HOW TO COMPLETE THIS TASK
From the records below, please repeat exactly the line that has "Lemma length_block_of bs", the line that has "Lemma fld w", and every line between them, and nothing else.

┌─ AVAILABLE RECORDS

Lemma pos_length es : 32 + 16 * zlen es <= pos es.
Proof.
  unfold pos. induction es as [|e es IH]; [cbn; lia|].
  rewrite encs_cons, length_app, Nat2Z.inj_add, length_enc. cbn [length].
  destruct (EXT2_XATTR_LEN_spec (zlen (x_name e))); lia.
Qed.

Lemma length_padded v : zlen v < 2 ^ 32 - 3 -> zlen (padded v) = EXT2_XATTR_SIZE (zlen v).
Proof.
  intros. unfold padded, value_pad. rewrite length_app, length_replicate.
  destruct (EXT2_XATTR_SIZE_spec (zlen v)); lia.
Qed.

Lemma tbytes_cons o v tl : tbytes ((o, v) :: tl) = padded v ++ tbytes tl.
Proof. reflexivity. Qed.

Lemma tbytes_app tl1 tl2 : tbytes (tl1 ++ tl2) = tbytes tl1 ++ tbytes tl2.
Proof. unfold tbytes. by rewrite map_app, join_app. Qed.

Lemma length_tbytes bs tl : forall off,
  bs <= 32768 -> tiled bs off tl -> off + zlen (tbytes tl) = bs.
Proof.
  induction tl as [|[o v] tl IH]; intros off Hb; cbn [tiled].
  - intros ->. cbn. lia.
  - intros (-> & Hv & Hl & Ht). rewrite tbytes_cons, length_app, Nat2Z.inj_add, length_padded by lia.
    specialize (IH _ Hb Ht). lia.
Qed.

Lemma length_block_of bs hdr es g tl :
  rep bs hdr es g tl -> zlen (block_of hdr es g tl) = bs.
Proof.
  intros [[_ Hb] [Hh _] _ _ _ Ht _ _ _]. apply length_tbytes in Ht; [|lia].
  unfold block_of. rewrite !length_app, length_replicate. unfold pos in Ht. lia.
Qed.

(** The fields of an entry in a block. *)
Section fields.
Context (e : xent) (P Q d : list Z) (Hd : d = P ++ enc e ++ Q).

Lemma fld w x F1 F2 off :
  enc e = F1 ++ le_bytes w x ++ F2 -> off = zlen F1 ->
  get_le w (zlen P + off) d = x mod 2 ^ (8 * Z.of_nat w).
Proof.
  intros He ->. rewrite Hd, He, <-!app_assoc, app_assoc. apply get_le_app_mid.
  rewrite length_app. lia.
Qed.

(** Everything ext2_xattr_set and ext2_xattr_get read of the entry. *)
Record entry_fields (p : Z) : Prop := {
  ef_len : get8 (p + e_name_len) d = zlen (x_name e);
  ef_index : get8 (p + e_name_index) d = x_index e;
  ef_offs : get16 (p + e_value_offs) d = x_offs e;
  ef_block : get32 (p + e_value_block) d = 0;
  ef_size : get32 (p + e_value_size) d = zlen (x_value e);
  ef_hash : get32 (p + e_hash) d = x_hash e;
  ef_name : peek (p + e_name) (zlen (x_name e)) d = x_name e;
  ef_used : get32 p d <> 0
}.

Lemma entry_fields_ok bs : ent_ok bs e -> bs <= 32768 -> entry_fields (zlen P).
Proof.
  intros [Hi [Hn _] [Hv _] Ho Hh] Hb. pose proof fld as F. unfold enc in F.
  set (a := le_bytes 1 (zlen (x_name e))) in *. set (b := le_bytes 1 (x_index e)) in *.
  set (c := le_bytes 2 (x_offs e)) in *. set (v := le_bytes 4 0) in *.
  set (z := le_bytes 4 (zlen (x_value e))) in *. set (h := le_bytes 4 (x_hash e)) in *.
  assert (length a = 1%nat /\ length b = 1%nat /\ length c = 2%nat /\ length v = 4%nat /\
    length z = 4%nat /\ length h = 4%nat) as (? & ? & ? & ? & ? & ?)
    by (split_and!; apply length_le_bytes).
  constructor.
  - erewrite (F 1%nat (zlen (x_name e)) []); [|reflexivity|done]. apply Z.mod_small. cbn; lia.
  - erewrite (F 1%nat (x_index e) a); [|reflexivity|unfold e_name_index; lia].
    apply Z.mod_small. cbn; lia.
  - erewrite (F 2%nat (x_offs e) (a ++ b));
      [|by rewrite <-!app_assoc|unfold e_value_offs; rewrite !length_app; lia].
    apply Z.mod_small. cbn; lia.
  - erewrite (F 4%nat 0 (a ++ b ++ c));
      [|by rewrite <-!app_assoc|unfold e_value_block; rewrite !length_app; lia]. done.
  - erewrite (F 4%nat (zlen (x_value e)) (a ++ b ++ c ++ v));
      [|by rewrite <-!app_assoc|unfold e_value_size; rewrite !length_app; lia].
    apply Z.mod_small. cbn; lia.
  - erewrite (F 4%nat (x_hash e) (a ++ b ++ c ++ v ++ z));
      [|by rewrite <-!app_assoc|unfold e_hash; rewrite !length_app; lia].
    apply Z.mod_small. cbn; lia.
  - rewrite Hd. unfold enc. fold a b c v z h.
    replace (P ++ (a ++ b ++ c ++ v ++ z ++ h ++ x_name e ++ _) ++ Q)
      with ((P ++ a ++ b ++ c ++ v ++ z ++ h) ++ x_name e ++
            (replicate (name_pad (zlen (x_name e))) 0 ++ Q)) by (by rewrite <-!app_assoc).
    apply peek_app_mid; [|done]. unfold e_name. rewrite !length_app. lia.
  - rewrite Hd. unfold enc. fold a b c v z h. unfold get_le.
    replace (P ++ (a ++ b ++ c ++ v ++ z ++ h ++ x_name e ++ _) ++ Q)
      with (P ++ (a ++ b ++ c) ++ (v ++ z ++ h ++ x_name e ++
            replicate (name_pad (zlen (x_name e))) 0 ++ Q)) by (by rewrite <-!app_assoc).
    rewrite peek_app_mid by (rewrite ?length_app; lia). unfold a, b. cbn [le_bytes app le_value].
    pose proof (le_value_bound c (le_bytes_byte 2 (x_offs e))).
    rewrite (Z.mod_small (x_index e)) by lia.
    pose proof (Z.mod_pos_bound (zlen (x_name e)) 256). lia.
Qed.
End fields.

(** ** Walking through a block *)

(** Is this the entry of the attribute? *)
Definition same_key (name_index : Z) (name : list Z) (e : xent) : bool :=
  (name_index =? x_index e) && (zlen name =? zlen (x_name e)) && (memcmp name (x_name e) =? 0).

└─
┌─ AVAILABLE RECORDS

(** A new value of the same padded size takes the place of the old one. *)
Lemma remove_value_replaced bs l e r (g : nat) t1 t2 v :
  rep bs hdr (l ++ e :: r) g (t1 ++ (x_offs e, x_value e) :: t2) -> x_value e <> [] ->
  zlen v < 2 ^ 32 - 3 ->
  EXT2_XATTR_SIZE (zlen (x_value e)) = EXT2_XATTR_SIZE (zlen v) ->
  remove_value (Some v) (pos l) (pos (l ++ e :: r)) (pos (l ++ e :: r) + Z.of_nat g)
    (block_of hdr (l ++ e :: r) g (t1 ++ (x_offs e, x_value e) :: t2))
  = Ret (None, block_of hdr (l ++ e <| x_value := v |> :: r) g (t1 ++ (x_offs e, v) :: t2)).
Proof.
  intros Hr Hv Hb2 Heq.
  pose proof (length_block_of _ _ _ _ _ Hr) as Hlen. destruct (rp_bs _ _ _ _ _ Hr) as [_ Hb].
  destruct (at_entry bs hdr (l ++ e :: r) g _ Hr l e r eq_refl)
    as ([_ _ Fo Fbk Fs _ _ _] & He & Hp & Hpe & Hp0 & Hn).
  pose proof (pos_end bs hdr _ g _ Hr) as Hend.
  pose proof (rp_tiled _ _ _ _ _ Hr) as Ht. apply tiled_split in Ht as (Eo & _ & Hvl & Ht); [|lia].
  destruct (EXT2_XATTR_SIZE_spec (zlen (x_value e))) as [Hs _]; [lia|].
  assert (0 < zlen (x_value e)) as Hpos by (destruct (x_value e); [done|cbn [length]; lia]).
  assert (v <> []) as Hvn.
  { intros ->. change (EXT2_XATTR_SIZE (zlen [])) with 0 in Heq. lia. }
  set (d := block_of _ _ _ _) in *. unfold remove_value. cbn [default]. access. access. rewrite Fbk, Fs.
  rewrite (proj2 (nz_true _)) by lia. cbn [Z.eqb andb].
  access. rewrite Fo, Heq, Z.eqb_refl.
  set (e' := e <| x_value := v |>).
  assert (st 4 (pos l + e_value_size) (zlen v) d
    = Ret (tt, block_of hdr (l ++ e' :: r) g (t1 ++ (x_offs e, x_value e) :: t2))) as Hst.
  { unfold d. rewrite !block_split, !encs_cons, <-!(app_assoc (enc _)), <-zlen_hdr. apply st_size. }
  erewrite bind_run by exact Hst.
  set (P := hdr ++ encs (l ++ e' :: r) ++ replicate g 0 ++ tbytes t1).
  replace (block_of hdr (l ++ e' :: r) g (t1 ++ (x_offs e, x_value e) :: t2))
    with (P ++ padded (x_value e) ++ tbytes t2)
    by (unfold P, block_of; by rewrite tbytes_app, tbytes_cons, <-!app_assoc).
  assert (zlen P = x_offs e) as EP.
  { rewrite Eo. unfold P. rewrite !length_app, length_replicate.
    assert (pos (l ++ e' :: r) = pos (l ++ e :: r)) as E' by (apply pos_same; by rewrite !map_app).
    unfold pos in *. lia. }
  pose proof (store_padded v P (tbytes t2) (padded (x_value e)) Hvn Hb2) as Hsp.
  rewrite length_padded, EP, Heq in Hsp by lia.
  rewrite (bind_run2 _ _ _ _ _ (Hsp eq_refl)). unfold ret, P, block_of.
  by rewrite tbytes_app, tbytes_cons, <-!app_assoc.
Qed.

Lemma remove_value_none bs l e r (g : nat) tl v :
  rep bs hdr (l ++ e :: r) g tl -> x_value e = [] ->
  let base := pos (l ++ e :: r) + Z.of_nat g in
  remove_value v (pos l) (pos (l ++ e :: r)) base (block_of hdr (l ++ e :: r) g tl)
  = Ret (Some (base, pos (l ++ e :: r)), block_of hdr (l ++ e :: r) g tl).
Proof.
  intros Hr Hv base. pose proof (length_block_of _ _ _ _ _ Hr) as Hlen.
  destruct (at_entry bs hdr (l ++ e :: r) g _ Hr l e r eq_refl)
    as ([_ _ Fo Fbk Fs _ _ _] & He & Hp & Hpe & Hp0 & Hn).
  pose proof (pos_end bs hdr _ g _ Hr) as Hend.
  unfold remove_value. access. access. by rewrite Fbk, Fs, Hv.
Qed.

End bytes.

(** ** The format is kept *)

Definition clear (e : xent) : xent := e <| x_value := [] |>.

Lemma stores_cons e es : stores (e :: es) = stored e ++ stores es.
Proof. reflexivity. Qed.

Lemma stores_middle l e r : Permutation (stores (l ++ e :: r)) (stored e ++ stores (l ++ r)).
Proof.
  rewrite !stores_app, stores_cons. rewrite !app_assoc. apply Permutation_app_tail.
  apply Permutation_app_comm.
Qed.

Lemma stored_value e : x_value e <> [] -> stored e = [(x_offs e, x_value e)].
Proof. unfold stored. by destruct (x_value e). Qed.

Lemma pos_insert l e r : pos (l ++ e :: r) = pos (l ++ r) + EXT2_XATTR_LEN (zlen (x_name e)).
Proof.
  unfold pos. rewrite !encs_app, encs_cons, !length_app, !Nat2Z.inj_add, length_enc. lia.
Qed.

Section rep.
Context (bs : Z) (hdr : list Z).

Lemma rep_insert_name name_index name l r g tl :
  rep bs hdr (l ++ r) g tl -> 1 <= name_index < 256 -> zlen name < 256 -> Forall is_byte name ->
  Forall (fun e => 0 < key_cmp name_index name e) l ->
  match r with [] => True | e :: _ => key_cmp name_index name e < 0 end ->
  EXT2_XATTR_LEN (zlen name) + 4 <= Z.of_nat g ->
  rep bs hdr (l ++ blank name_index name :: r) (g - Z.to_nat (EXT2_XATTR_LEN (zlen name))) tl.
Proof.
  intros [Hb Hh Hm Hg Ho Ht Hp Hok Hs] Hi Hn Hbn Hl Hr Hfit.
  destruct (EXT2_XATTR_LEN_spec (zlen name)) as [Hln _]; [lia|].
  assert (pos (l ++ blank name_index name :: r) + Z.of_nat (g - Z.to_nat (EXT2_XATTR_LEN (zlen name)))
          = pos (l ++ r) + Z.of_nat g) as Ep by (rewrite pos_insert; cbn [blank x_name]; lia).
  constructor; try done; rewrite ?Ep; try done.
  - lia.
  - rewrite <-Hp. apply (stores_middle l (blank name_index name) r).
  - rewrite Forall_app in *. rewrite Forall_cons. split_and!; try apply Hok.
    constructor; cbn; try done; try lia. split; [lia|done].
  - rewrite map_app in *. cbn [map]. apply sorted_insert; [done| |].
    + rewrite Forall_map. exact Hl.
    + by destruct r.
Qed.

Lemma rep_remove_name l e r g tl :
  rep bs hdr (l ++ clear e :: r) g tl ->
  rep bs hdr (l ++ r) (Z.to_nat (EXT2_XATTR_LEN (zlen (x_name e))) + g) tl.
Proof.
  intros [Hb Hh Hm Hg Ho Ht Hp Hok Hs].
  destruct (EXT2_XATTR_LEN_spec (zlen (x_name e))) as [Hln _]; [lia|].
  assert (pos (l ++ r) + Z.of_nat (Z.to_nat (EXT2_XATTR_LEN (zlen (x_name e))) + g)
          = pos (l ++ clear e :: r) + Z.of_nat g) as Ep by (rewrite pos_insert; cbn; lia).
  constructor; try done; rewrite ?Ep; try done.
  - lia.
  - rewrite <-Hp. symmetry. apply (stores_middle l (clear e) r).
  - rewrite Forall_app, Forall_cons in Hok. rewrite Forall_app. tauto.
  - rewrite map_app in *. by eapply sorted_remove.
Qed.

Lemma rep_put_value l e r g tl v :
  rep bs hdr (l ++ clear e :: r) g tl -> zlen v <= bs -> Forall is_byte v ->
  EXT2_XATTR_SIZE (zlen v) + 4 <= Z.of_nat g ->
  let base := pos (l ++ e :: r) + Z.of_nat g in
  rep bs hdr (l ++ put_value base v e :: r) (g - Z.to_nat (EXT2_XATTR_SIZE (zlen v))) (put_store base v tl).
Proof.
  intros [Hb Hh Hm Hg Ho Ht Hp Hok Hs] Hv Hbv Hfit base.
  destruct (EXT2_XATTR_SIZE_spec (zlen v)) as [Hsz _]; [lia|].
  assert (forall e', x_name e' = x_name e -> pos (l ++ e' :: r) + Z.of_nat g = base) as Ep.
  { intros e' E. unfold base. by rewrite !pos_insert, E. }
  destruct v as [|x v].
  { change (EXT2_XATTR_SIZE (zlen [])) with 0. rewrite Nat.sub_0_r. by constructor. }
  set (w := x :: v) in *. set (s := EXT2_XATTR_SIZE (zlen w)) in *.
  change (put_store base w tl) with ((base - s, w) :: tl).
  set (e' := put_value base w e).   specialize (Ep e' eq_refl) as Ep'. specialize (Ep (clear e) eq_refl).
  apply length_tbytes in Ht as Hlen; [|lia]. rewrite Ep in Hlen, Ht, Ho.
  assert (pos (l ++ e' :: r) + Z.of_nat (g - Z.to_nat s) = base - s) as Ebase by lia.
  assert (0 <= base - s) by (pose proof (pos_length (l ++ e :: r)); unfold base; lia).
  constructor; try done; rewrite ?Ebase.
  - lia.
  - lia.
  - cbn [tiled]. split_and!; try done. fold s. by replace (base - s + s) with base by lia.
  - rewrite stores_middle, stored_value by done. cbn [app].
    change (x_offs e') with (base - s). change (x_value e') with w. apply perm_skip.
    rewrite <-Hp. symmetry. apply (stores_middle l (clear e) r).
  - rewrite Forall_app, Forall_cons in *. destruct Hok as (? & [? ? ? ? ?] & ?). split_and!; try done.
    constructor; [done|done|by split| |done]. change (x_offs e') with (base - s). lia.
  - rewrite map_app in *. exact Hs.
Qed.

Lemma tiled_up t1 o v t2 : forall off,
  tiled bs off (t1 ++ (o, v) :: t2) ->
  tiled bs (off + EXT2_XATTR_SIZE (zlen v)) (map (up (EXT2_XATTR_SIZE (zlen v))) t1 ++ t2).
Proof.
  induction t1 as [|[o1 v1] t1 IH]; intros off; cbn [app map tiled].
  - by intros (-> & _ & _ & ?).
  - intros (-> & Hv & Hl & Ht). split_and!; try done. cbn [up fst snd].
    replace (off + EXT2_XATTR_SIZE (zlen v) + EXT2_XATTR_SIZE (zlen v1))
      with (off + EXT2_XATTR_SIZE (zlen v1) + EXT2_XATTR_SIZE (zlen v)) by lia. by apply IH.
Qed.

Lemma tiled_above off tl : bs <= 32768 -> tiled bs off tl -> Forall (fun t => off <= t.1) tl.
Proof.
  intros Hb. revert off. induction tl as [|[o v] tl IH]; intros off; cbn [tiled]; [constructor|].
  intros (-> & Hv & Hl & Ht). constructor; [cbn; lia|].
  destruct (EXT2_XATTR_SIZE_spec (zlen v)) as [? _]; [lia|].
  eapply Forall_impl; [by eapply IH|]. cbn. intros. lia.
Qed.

└─

SOLUTION FOR THIS PROBLEM
Lemma length_block_of bs hdr es g tl :
  rep bs hdr es g tl -> zlen (block_of hdr es g tl) = bs.
Proof.
  intros [[_ Hb] [Hh _] _ _ _ Ht _ _ _]. apply length_tbytes in Ht; [|lia].
  unfold block_of. rewrite !length_app, length_replicate. unfold pos in Ht. lia.
Qed.

(** The fields of an entry in a block. *)
Section fields.
Context (e : xent) (P Q d : list Z) (Hd : d = P ++ enc e ++ Q).

Lemma fld w x F1 F2 off :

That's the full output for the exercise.